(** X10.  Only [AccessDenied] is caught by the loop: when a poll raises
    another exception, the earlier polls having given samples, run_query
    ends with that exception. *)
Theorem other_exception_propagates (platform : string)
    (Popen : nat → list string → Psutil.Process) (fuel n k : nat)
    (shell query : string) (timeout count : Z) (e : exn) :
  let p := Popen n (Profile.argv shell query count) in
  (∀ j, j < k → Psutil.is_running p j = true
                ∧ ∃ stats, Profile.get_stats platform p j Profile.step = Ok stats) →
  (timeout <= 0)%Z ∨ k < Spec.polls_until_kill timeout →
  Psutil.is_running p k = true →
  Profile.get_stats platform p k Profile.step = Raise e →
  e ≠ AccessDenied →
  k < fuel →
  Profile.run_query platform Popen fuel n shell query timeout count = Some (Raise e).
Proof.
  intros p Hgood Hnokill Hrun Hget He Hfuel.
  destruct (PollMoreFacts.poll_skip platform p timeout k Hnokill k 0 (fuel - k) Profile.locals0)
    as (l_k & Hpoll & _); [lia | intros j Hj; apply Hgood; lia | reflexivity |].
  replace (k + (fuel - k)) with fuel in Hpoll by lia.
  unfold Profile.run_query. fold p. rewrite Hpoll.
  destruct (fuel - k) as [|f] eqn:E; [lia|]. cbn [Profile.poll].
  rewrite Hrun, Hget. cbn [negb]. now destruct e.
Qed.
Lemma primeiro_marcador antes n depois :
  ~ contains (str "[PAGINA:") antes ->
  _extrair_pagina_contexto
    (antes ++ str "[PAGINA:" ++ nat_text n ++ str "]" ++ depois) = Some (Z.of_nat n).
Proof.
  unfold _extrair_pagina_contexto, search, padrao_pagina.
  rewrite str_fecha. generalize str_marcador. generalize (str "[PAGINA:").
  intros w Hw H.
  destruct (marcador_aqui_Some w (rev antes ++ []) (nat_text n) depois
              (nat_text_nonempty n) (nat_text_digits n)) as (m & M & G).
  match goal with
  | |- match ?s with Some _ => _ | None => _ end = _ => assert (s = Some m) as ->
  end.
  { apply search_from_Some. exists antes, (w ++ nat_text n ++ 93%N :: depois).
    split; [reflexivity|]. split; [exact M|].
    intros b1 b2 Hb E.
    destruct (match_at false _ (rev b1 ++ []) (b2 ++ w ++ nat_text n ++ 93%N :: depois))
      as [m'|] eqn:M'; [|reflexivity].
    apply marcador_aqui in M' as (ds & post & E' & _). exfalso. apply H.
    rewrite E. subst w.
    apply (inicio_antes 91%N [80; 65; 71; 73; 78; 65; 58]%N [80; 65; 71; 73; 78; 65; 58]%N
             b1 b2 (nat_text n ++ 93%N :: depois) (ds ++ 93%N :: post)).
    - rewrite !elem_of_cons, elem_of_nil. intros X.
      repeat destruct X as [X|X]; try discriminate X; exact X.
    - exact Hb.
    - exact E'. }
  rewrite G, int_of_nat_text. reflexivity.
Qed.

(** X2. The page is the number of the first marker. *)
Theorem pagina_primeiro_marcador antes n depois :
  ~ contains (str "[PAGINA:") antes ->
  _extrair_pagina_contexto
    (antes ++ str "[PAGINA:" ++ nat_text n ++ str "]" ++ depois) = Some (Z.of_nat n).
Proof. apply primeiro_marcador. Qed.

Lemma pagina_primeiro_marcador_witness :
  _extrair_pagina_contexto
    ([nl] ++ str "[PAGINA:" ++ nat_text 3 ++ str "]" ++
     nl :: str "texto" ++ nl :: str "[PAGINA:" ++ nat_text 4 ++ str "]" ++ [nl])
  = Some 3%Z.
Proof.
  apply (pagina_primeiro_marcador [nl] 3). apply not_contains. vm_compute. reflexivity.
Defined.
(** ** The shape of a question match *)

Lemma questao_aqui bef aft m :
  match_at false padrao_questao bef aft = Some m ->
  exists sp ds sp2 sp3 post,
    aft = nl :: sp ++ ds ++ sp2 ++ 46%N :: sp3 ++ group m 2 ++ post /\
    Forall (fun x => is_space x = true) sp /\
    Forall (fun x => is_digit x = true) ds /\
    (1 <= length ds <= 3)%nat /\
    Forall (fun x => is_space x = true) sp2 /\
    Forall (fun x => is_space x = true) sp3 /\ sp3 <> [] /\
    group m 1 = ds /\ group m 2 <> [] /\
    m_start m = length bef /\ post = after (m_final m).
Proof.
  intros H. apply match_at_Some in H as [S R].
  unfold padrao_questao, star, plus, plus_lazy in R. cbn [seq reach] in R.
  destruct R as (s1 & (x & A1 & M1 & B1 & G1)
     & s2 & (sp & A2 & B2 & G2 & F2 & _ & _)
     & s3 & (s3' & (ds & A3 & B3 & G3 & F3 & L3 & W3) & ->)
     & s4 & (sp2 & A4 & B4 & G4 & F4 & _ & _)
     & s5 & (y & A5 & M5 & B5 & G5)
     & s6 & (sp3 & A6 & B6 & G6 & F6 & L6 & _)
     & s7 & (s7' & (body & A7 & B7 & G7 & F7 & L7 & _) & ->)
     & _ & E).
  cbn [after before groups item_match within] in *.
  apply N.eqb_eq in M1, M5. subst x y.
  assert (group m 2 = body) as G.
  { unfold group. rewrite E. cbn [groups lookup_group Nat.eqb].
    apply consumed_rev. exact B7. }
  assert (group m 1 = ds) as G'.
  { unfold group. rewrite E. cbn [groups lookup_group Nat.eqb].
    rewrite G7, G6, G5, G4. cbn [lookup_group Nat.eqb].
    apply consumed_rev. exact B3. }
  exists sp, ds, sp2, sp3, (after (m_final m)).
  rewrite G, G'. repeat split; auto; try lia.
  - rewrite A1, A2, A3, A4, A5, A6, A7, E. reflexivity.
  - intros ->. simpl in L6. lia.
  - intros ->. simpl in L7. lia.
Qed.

****

TASK TO COMPLETE: Among the records above, find each line holding "platform" and list it.

YOUR RESPONSE:
Theorem other_exception_propagates (platform : string)
                ∧ ∃ stats, Profile.get_stats platform p j Profile.step = Ok stats) →
  Profile.get_stats platform p k Profile.step = Raise e →
  Profile.run_query platform Popen fuel n shell query timeout count = Some (Raise e).
  destruct (PollMoreFacts.poll_skip platform p timeout k Hnokill k 0 (fuel - k) Profile.locals0)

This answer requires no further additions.